**Collected data entries:**
──────────

(** * Vincenzo: the metadata resolution pipeline of [vincenzo.py]

    A shallow embedding of the functions that take a Civitai page URL to the
    seven detail fields and a preview image URL, and the properties of them
    that the specification states.

    Conventions of the embedding.
    - Every Python value that comes out of [json.loads] is a [json]; [None]
      is [JNull].  A dict is the list of its items in insertion order, read
      by first match.
    - A call that may raise returns in [py]: [Ret v] or [Raise e].
    - The libraries the script calls ([re], [json], [requests], [bs4],
      [urllib]) and the float printer of the interpreter are the fields of
      the class [Runtime]; the script's own control flow around them is
      written out.
    - Text is a [string] of characters below 128; [strip], [upper] and
      [str_repr] follow Python on those and leave other characters alone. *)

From Stdlib Require Import ZArith String Ascii Bool Lia.
From Stdlib Require Import SpecFloat.
From stdpp Require Import base option list sorting gmap strings pretty.

Local Open Scope string_scope.
Local Open Scope Z_scope.

(** ** Exceptions and the result of a call *)

Inductive exn : Set :=
| AttributeError
| TypeError
| KeyError
| IndexError
| ValueError
| OverflowError
| JSONDecodeError
| ConnectionError
| HTTPError.

Inductive py (A : Type) : Type :=
| Ret (a : A)
| Raise (e : exn).

Arguments Ret {A} a.
Arguments Raise {A} e.

#[global] Instance py_ret : MRet py := @Ret.

#[global] Instance py_bind : MBind py :=
  λ A B f m, match m with Ret a => f a | Raise e => Raise e end.

#[global] Instance py_fmap : FMap py :=
  λ A B f m, match m with Ret a => Ret (f a) | Raise e => Raise e end.
Definition sampleRead (file : string) (w : unit) : option (list MatrixEntry) :=
  Some sampleMatrix.

Definition sampleResolve (dir file : string) : string := file.

Definition sampleSingle (opts : SingleOptions) : ProcessEnd * unit :=
  runSingle sampleLoad sampleExec sampleClock id id id id
    sampleExists sampleRead sampleResolve "/repo/integration-tests" opts tt.

Definition sampleSingleOptions (index : option Z) : SingleOptions :=
  {| opt_matrixFile := "configs/pr-matrix.json"; opt_configIndex := index;
     opt_fixtureDir := "fixtures/yarn-app"; opt_skipBuild := true;
     opt_continueOnError := false; opt_verbose := false;
     opt_includeBuildJob := false |}.

(** ** The workflow tester ([workflowTester.ts]) *)

Module JSText.

(** [s.split(sep)] for a separator of one character. *)
Fixpoint split (sep : ascii) (s : string) : list string :=
  match s with
  | EmptyString => [EmptyString]
  | String c s' =>
      if Ascii.eqb c sep then EmptyString :: split sep s'
      else match split sep s' with
           | l :: ls => String c l :: ls
           | [] => [String c EmptyString]
           end
  end.

(** [s] without its first [n] characters. *)
Fixpoint dropChars (n : nat) (s : string) : string :=
  match n, s with
  | S n', String _ s' => dropChars n' s'
  | _, _ => s
  end.

(** [s.replace(pat, rep)] for a pattern that is a string, and a
    replacement without [$]: the first occurrence only. *)
Fixpoint replace (pat rep s : string) : string :=
  if String.prefix pat s then rep +:+ dropChars (String.length pat) s
  else match s with
       | EmptyString => EmptyString
       | String c s' => String c (replace pat rep s')
       end.

(** A count in a template literal: its decimal digits. *)
Definition numberToString (n : nat) : string :=
  NilEmpty.string_of_uint (Nat.to_uint n).

(** An optional string in a template literal. *)
Definition template (o : option string) : string :=
  match o with
  | Some s => s
  | None => "undefined"
  end.

End JSText.

(** [validCombinations] (lines 8-20). *)
Module validCombinations.

Definition names : list string := ["TestApp"; "ExpoProject"].
Definition expoVersions : list string := ["52"; "53"; "54"].
Definition storageTypes : list string :=
  ["github-release"; "zoho-drive"; "google-drive"; "custom"].
Definition platforms : list string := ["android"; "ios"].
Definition buildTypes : list string := ["dev"; "prod-apk"; "prod-aab"].
Definition nodeVersions : list string := ["18"; "20"].
Definition expoCliTypes : list string := ["classic"; "modern"].
Definition reactNativeCliOptions : list string := ["true"; "false"].
Definition fastlaneOptions : list string := ["true"; "false"].
Definition workflowTypes : list string :=
  ["manual"; "push-main"; "pull-request"].
Definition easOptions : list string := ["true"; "false"].

End validCombinations.

(** The variables of the eleven loops of [generateAllWorkflows]. *)
Record Combination := {
  c_name : string;
  c_expoVersion : string;
  c_storageType : string;
  c_platform : string;
  c_buildType : string;
  c_nodeVersion : string;
  c_expoCli : string;
  c_reactNativeCli : string;
  c_fastlane : string;
  c_workflow : string;
  c_eas : string
}.

(** The combinations in the order the loops visit them (lines 40-50). *)
Definition allCombinations : list Combination :=
  name ← validCombinations.names;
  expoVersion ← validCombinations.expoVersions;
  storageType ← validCombinations.storageTypes;
  platform ← validCombinations.platforms;
  buildType ← validCombinations.buildTypes;
  nodeVersion ← validCombinations.nodeVersions;
  expoCli ← validCombinations.expoCliTypes;
  reactNativeCli ← validCombinations.reactNativeCliOptions;
  fastlane ← validCombinations.fastlaneOptions;
  workflow ← validCombinations.workflowTypes;
  eas ← validCombinations.easOptions;
  [ {| c_name := name; c_expoVersion := expoVersion;
       c_storageType := storageType; c_platform := platform;
       c_buildType := buildType; c_nodeVersion := nodeVersion;
       c_expoCli := expoCli; c_reactNativeCli := reactNativeCli;
       c_fastlane := fastlane; c_workflow := workflow; c_eas := eas |} ].

(** [formValues] (lines 56-72). *)
Definition combinationValues (c : Combination) : FormValues :=
  {| projectName := Some (c_name c);
     expoVersion := Some (c_expoVersion c);
     packageManager := None;
     storageType := Some (c_storageType c);
     platform := Some (c_platform c);
     buildType := Some (c_buildType c);
     nodeVersion := Some (c_nodeVersion c);
     expoCli := Some (c_expoCli c);
     eas := Some (c_eas c);
     reactNativeCli := Some (c_reactNativeCli c);
     fastlane := Some (c_fastlane c);
     workflow := Some (c_workflow c);
     buildTypes := [c_buildType c];
     tests := ["typescript"; "eslint"];
     triggers := [c_workflow c];
     advancedOptions := None |}.
(** X11: a ping handled at time [T] keeps a running daemon alive for the
    next 15 minutes whatever its last activity was before: every tick up to
    [T + timeoutMs] finds it running, with [lastActivity] equal to [T]. *)
Theorem ping_keeps_alive (env : Env) (d : SessionDaemon) (data : jsstring)
    (T : Z) (w : world) (n : nat) (tm : Z) :
  trim data = units "ping" ->
  exited d = false ->
  0 <= checkInterval d ->
  tm + Z.of_nat n * checkInterval d <= T + timeoutMs d ->
  exists d1 out w1 w2,
    at_time T (on_data env d data) w = (Ok (d1, out), w1) /\
    monitor_run env n tm d1 w1 = (Ok (d1, None), w2) /\
    lastActivity d1 = T /\ exited d1 = false.
Proof.
  intros Hping Hrun Hpos H.
  unfold at_time, on_data. rewrite (str_eq_true _ _ Hping).
  unfold bind. rewrite updateActivity_eq. cbn [now].
  set (d1 := set_lastActivity T d).
  set (w1 := snd (updateSessionActivity env (sessionName d)
                    (World (files w) T (trace w)))).
  destruct (monitor_run_quiet env d1 n Hrun Hpos tm w1) as (w2 & E & _ & _).
  { unfold deadline. exact H. }
  exists d1, [SockWrite ("pong" +:+ nl)], w1, w2. repeat split; assumption.
Qed.

Lemma ping_keeps_alive_witness :
  exists d1 out w1 w2,
    at_time 2000000 (on_data env_up daemon_s1 (units ("ping" +:+ nl))) (world_s1 1000)
      = (Ok (d1, out), w1) /\
    monitor_run env_up 15 2000000 d1 w1 = (Ok (d1, None), w2) /\
    lastActivity d1 = 2000000 /\ exited d1 = false.
Proof.
  apply (ping_keeps_alive env_up daemon_s1 (units ("ping" +:+ nl)) 2000000
           (world_s1 1000) 15 2000000);
    [reflexivity|reflexivity|vm_compute; discriminate|vm_compute; discriminate].
Defined.

(** X12: a ping on a daemon whose record is in place rewrites that record
    with [lastActivity] set to the time of the ping (as an ISO string) and
    every other property, [controlPort] and [wsEndpoint] among them, as it
    was; every file other than the session file of the daemon is
    untouched. *)
Theorem ping_refreshes_record (env : Env) (d : SessionDaemon) (data : jsstring)
    (w : world) (props : jsobj) :
  trim data = units "ping" ->
  record_of w (sessionName d) = Some (FJson (JObj props)) ->
  exists d' w' props',
    on_data env d data w = (Ok (d', [SockWrite ("pong" +:+ nl)]), w') /\
    record_of w' (sessionName d) = Some (FJson (JObj props')) /\
    obj_get "lastActivity" props' = Some (JStr (env_iso env (now w))) /\
    (forall k, k <> "lastActivity" -> obj_get k props' = obj_get k props) /\
    (forall entry, entry <> getSessionFile (sessionName d) ->
                   files w' !! entry = files w !! entry).
Proof.
  intros Hping R. unfold on_data. rewrite (str_eq_true _ _ Hping).
  unfold bind. rewrite updateActivity_eq.
  unfold updateSessionActivity, bind, Date_now. rewrite updateSession_eq, R.
  cbn [parsed truthy snd].
  eexists _, _, _. split; [reflexivity|].
  unfold record_of at 1. cbn [files]. rewrite lookup_insert_eq.
  split; [reflexivity|]. split; [|split].
  - rewrite obj_get_spread. reflexivity.
  - intros k Hk. rewrite obj_get_spread. cbn [rev app obj_get].
    destruct (String.eqb_spec k "lastActivity"); [contradiction|reflexivity].
  - intros entry Hne. cbn [files].
    apply lookup_insert_ne. congruence.
Qed.
Lemma init_sum :
  Checker.init king is_red x_pos y_pos
  = Checker.mk (512 * Z.b2z king + 256 * Z.b2z is_red
                + 16 * x_clamped + y_clamped).
Proof.
  unfold Checker.init, x_clamped, y_clamped; cbv zeta. f_equal.
  destruct (Z.gtb_spec x_pos 15), (Z.gtb_spec y_pos 15);
    repeat match goal with
           | |- context [?a <? 0] => destruct (Z.ltb_spec a 0)
           end;
    try lia; rewrite pack_sum by lia; lia.
Qed.

Lemma init_ten_bit :
  ten_bit (Checker.data (Checker.init king is_red x_pos y_pos)).
Proof.
  rewrite init_sum. unfold ten_bit, x_clamped, y_clamped; cbn [Checker.data].
  destruct king, is_red; simpl Z.b2z; lia.
Qed.

Lemma init_fields :
  let c := Checker.init king is_red x_pos y_pos in
  Checker.is_king c = king
  /\ Checker.get_color c = (if is_red then "Red"%string else "Black"%string)
  /\ Checker.get_x_pos c = x_clamped
  /\ Checker.get_y_pos c = y_clamped.
Proof.
  cbv zeta. rewrite init_sum.
  apply sum_fields; unfold x_clamped, y_clamped; lia.
Qed.

End CheckerFacts.

(** C9.  Whatever the four arguments, [Checker(king, is_red, x_pos, y_pos)]
    is built (the constructor is a total function, it has no failing
    path), and the column and the row it stores are the arguments
    saturated into 0..15: 0 for a negative argument, 15 for one above 15,
    the argument itself otherwise. *)
Theorem init_clamps (king is_red : bool) (x_pos y_pos : Z) :
  let c := Checker.init king is_red x_pos y_pos in
  (x_pos < 0 -> Checker.get_x_pos c = 0)
  /\ (15 < x_pos -> Checker.get_x_pos c = 15)
  /\ (0 <= x_pos <= 15 -> Checker.get_x_pos c = x_pos)
  /\ (y_pos < 0 -> Checker.get_y_pos c = 0)
  /\ (15 < y_pos -> Checker.get_y_pos c = 15)
  /\ (0 <= y_pos <= 15 -> Checker.get_y_pos c = y_pos).
Proof.
  intros c. subst c.
  destruct (init_fields king is_red x_pos y_pos) as (_ & _ & -> & ->).
  repeat split; intros; lia.
Qed.

Lemma init_clamps_witness :
  Checker.get_x_pos (Checker.init true false (-3) 99) = 0
  /\ Checker.get_y_pos (Checker.init true false (-3) 99) = 15.
Proof.
  destruct (init_clamps true false (-3) 99) as (Hx & _ & _ & _ & Hy & _).
  split; [apply Hx; lia | apply Hy; lia].
Defined.

Lemma color_is_red (b : bool) :
  ((if b then "Red" else "Black") =? "Red")%string = b.
Proof. destruct b; reflexivity. Qed.

(** The fields of any ten-bit code. *)
Lemma ten_bit_fields (c : Checker.t) :
  ten_bit (Checker.data c) ->
  Checker.data c
  = 512 * Z.b2z (Checker.is_king c)
    + 256 * Z.b2z (Checker.get_color c =? "Red")%string
    + 16 * Checker.get_x_pos c + Checker.get_y_pos c.
Proof.
  destruct c as [d]; unfold ten_bit; cbn [Checker.data]; intros Hd.
  fields. rewrite color_is_red.
  destruct (Z.eqb_spec ((d / 512) mod 2) 1), (Z.eqb_spec ((d / 256) mod 2) 1);
    cbn [Z.b2z]; Z.div_mod_to_equations; lia.
Qed.
(** * EXIF-Dumper: a model of the processing code and its properties

The development follows the Python sources:
- [src/processing/gps_converter.py]   ->  [Module GPSConverter],
                                          [Module GPSFields], [Module GPSFormats]
- [src/processing/exif_processor.py]  ->  [Module EXIFProcessor], [Module EXIFItems]
- [src/processing/batch_processor.py] ->  [Module BatchProcessor]
- [src/ui/main_window.py]             ->  [Module MainWindow], [Module Requests]
- [src/ui/widgets/batch_tab.py]       ->  [Module BatchProcessingTab]
- [UI/UI.py] (the earlier processor)  ->  [Module Legacy], [Module LegacyThreads]

Python floats are IEEE-754 binary64 numbers; they are modelled by Rocq's
primitive floats, which compute with the same rounding, and every sum,
quotient and comparison of the code is the binary64 one; the standard
geohash, which the code is compared with, is defined over exact rationals
([Q]).  Python integers are [Z], strings are [string] (UTF-8 text),
dictionaries are [gmap], paths are pathlib's pure POSIX paths.  PIL,
piexif and shutil are an interface ([Module Lib]) over an abstract world;
the code runs in a monad that threads the world, may raise, and logs each
call to a library.  [Module Disk] is a small concrete world for examples. *)

From Stdlib Require Import ZArith String Ascii List Bool Lia.
From Stdlib Require Import PrimFloat FloatOps SpecFloat DecimalString.
From Stdlib Require Import FloatAxioms.
From Stdlib Require Uint63.
From Stdlib Require Import QArith Qpower.
From stdpp Require Import base option list gmap strings.

Set Warnings "-register-all,-inexact-float,-notation-for-abbreviation".

Local Open Scope Z_scope.
Local Open Scope string_scope.

(** ** Python values, exceptions and results *)

Module Py.

(** The exception classes the code names, one for every other subclass
    of [Exception], and [Exception] itself ([PlainException]). *)
Inductive exc_class :=
| ValueError | TypeError | KeyError | IndexError | AttributeError
| OverflowError | OSError | OtherError | PlainException.

#[export] Instance exc_class_eq_dec : EqDecision exc_class.
Proof. solve_decision. Defined.

(** An exception: its class and the text [str(e)] gives. *)
Record exn := Exn { exc_cls : exc_class; exc_str : string }.

(** A computation either returns or raises. *)
Inductive result (A : Type) :=
| Ok (a : A)
| Raise (e : exn).
Arguments Ok {A} a.
Arguments Raise {A} e.

Definition bind {A B} (r : result A) (k : A -> result B) : result B :=
  match r with
  | Ok a => k a
  | Raise e => Raise e
  end.

(** Values that can sit in an EXIF dictionary.  [PyRational f] is PIL's
    [IFDRational], represented by the float its [__float__] returns;
    [PyIter name t l] is any other iterable object (a frozenset, a range,
    an array), of the type named [name], with truth value [t] and elements
    [l]; [PyObject name t] is any other object, of the type named [name].
    Neither has a method called [items] or [update]: an object that has them
    is a dictionary to the code. *)
Inductive value :=
| PyNone
| PyBool (b : bool)
| PyInt (z : Z)
| PyFloat (f : float)
| PyStr (s : string)
| PyBytes (s : string)
| PyRational (f : float)
| PyList (l : list value)
| PyTuple (l : list value)
| PyIter (name : string) (t : bool) (l : list value)
| PyObject (name : string) (t : bool).

(** Dictionary keys: strings or integers. *)
Inductive key :=
| KStr (s : string)
| KInt (z : Z).

#[export] Instance key_eq_dec : EqDecision key.
Proof. solve_decision. Defined.

Definition key_to_sum (k : key) : string + Z :=
  match k with KStr s => inl s | KInt z => inr z end.

Definition key_of_sum (k : string + Z) : key :=
  match k with inl s => KStr s | inr z => KInt z end.

#[export] Instance key_countable : Countable key.
Proof.
  apply (inj_countable' key_to_sum key_of_sum).
  intros []; reflexivity.
Defined.

(** [d.get(k, default)] *)
Definition get (d : gmap key value) (k : key) (default : value) : value :=
  match d !! k with
  | Some v => v
  | None => default
  end.

(** Truth value of an object ([bool(x)]). *)
Definition truthy (v : value) : bool :=
  match v with
  | PyNone => false
  | PyBool b => b
  | PyInt z => negb (Z.eqb z 0)
  | PyFloat f => negb (PrimFloat.eqb f 0%float)
  | PyStr s => negb (String.eqb s "")
  | PyBytes s => negb (String.eqb s "")
  | PyRational f => negb (PrimFloat.eqb f 0%float)
  | PyList l => negb (Nat.eqb (List.length l) 0)
  | PyTuple l => negb (Nat.eqb (List.length l) 0)
  | PyIter _ t _ => t
  | PyObject _ t => t
  end.

(** [type(v).__name__] *)
Definition type_name (v : value) : string :=
  match v with
  | PyNone => "NoneType"
  | PyBool _ => "bool"
  | PyInt _ => "int"
  | PyFloat _ => "float"
  | PyStr _ => "str"
  | PyBytes _ => "bytes"
  | PyRational _ => "IFDRational"
  | PyList _ => "list"
  | PyTuple _ => "tuple"
  | PyIter name _ _ => name
  | PyObject name _ => name
  end.

(** The text of the [AttributeError] that [v.attribute] raises on a value
    without that attribute. *)
Definition no_attribute (v : value) (attribute : string) : exn :=
  Exn AttributeError
    ("'" ++ type_name v ++ "' object has no attribute '" ++ attribute ++ "'").

(** [float(n)] for an integer [n]: the nearest binary64 number, or
    [OverflowError] when that is infinite. *)
Definition float_of_int (z : Z) : result float :=
  let f := SF2Prim (binary_normalize prec emax z 0 false) in
  if PrimFloat.is_infinity f
  then Raise (Exn OverflowError "int too large to convert to float")
  else Ok f.

(** [int(x)] for a float [x]: truncation towards zero. *)
Definition int_of_float (x : float) : result Z :=
  match Prim2SF x with
  | S754_zero _ => Ok 0
  | S754_finite s m e =>
      let a := if Z.leb 0 e then Z.pos m * 2 ^ e else Z.pos m / 2 ^ (- e) in
      Ok (if s then - a else a)
  | S754_infinity _ =>
      Raise (Exn OverflowError "cannot convert float infinity to integer")
  | S754_nan =>
      Raise (Exn ValueError "cannot convert float NaN to integer")
  end.

(** The capital of an ASCII letter. *)
Definition upper_ascii (c : ascii) : ascii :=
  let n := nat_of_ascii c in
  if (Nat.leb 97 n && Nat.leb n 122)%bool then ascii_of_nat (n - 32) else c.

(** The characters beyond ASCII whose upper-case form holds an ASCII
    character, with that form: the dotless i, the long s (U+017F, whose
    capital is the letter S), the sharp s, seven letters that have no
    capital of their own, and the Latin ligatures. *)
Definition upper_special : list (string * string) :=
  [
     ("ı", "I");
     ("ſ", "S");
     ("ß", "SS");
     ("ŉ", "ʼN");
     ("ǰ", "J̌");
     ("ẖ", "H̱");
     ("ẗ", "T̈");
     ("ẘ", "W̊");
     ("ẙ", "Y̊");
     ("ẚ", "Aʾ");
     ("ﬀ", "FF");
     ("ﬁ", "FI");
     ("ﬂ", "FL");
     ("ﬃ", "FFI");
     ("ﬄ", "FFL");
     ("ﬅ", "ST");
     ("ﬆ", "ST")
  ].

(** The text that follows the prefix [p] of [s]. *)
Fixpoint strip_prefix (p s : string) : option string :=
  match p, s with
  | EmptyString, _ => Some s
  | String a p', String b s' =>
      if Ascii.eqb a b then strip_prefix p' s' else None
  | String _ _, EmptyString => None
  end.

(** The entry of a table whose character starts [s]: the upper-case form
    and the number of bytes of the character. *)
Fixpoint upper_lookup (table : list (string * string)) (s : string)
    : option (string * nat) :=
  match table with
  | [] => None
  | (character, form) :: table' =>
      match strip_prefix character s with
      | Some _ => Some (form, String.length character)
      | None => upper_lookup table' s
      end
  end.
Lemma subordinate_unit_preserve (k X a : string) (ai : app_info)
    (us : list (string * unit_info)) (u : string) (ui : unit_info)
    (s s' : index) :
  placed_on doc k m -> In (a, ai) apps -> units ai = Some us ->
  In (u, ui) us ->
  unit_at g m k s -> add_subordinate_unit g X s (u, ui) = Ok s' -> unit_at g m k s'.
Proof.
  intros Hk Ha Hus Hu Hs Hstep.
  destruct (subordinate_unit_step g X s s' u ui Hstep) as (mu & Hm & ->).
  unfold unit_at. rewrite subordinate_keys_units.
  destruct (existsb (String.eqb k) (field_get (subordinates ui) [])) eqn:E;
    [|exact Hs].
  destruct (String.prefix (X +:+ "/") k); [|exact Hs]. simpl.
  apply existsb_exists in E as [k' [Hk' Ek]].
  apply String.eqb_eq in Ek. subst k'.
  rewrite (Hk apps a ai us u ui Happs Ha Hus Hu (or_intror Hk')) in Hm.
  injection Hm as ->. reflexivity.
Qed.

Lemma subordinate_parent_preserve (k X p : string) (s s' : index) :
  placed_on doc k m ->
  unit_at g m k s -> add_subordinate_parent apps g X s p = Ok s' -> unit_at g m k s'.
Proof.
  intros Hk Hs Hstep.
  destruct (subordinate_parent_step apps g X p s s' Hstep)
    as (an & pn & pi & us & _ & _ & Hpi & Hus & Hf).
  apply assoc_In in Hpi.
  apply (foldM_inv (add_subordinate_unit g X) (unit_at g m k) us) in Hf;
    [exact Hf| |exact Hs].
  intros [u ui] x x' Hu Hx Hxs.
  exact (subordinate_unit_preserve k X p pi us u ui x x' Hk Hpi Hus Hu Hx Hxs).
Qed.

Lemma subordinate_app_preserve (k b : string) (bi : app_info) (s s' : index) :
  placed_on doc k m ->
  unit_at g m k s -> add_subordinate_app apps g s (b, bi) = Ok s' -> unit_at g m k s'.
Proof.
  intros Hk Hs Hstep. unfold add_subordinate_app in Hstep.
  apply (foldM_inv (add_subordinate_parent apps g b) (unit_at g m k)
           (field_get (subordinate_to bi) [])) in Hstep; [exact Hstep| |exact Hs].
  intros p x x' _ Hx Hxs. exact (subordinate_parent_preserve k b p x x' Hk Hx Hxs).
Qed.

(** The subordinate pass only appends to the lists of [apps]. *)
Lemma subordinate_parent_keeps_nodes (k X p : string) (s s' : index) :
  app_has g m k s -> add_subordinate_parent apps g X s p = Ok s' -> app_has g m k s'.
Proof.
  intros [ns [Hns Hn]] Hstep.
  destruct (subordinate_parent_step apps g X p s s' Hstep)
    as (an & pn & pi & us & Han & _ & _ & _ & Hf).
  unfold app_has. rewrite (subordinate_units_keep_apps g X us _ _ Hf). simpl.
  destruct (String.eq_dec X k) as [->|Hne].
  - rewrite lookup_insert_eq. rewrite Hns in Han. injection Han as <-.
    exists (ns ++ pn)%list. split; [reflexivity|]. apply in_or_app. auto.
  - rewrite lookup_insert_ne by exact Hne. eauto.
Qed.

Lemma subordinate_app_keeps_nodes (k b : string) (bi : app_info) (s s' : index) :
  app_has g m k s -> add_subordinate_app apps g s (b, bi) = Ok s' -> app_has g m k s'.
Proof.
  intros Hs Hstep. unfold add_subordinate_app in Hstep.
  apply (foldM_inv (add_subordinate_parent apps g b) (app_has g m k)
           (field_get (subordinate_to bi) [])) in Hstep; [exact Hstep| |exact Hs].
  intros p x x' _ Hx Hxs. exact (subordinate_parent_keeps_nodes k b p x x' Hx Hxs).
Qed.


(** The iteration on a parent [P] of the subordinate application [S]
    records [units[su]] for the subordinate unit [su] of a unit of [P] and
    keeps the Node of that unit in [apps[S]]. *)
Lemma subordinate_parent_establish (P S su pu : string) (pinfo : app_info)
    (pus : list (string * unit_info)) (pui : unit_info) (s s' : index) :
  NoDup (map fst apps) -> In (P, pinfo) apps -> units pinfo = Some pus ->
  In (pu, pui) pus -> machine pui = Some m ->
  In su (field_get (subordinates pui) []) ->
  String.prefix (S +:+ "/") su = true -> placed_on doc su m ->
  app_has g m P s -> add_subordinate_parent apps g S s P = Ok s' ->
  unit_at g m su s' /\ app_has g m S s'.
Proof.
  intros Hnd HP Hpus Hpu Hm Hsu Hpre Hk [ns [Hns Hn]] Hstep.
  destruct (subordinate_parent_step apps g S P s s' Hstep)
    as (an & pn & pi & us & Han & Hpn & Hpi & Hus & Hf).
  apply assoc_In in Hpi.
  rewrite (NoDup_In_fst P pi pinfo apps Hnd Hpi HP), Hpus in Hus.
  injection Hus as <-. rewrite Hns in Hpn. injection Hpn as <-.
  split.
  - eapply (foldM_reach (add_subordinate_unit g S) (fun _ => True)
              (unit_at g m su) pus (pu, pui));
      [auto | | | exact Hpu | exact I | exact Hf].
    + intros x x' _ Hx.
      destruct (subordinate_unit_step g S x x' pu pui Hx) as (mu & Hmu & ->).
      rewrite Hm in Hmu. injection Hmu as <-.
      unfold unit_at. rewrite subordinate_keys_units.
      replace (existsb (String.eqb su) (field_get (subordinates pui) []))
        with true; [rewrite Hpre; reflexivity|].
      symmetry. apply existsb_exists. exists su.
      split; [exact Hsu | apply String.eqb_refl].
    + intros [u ui] x x' Hu _ Hx Hxs.
      exact (subordinate_unit_preserve su S P pinfo pus u ui x x'
               Hk HP Hpus Hu Hx Hxs).
  - unfold app_has. rewrite (subordinate_units_keep_apps g S pus _ _ Hf).
    simpl. rewrite lookup_insert_eq. exists (an ++ ns)%list.
    split; [reflexivity|]. apply in_or_app. auto.
Qed.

──────────

Please report all lines in the entries where "embedding" appears.

    A shallow embedding of the functions that take a Civitai page URL to the
    Conventions of the embedding.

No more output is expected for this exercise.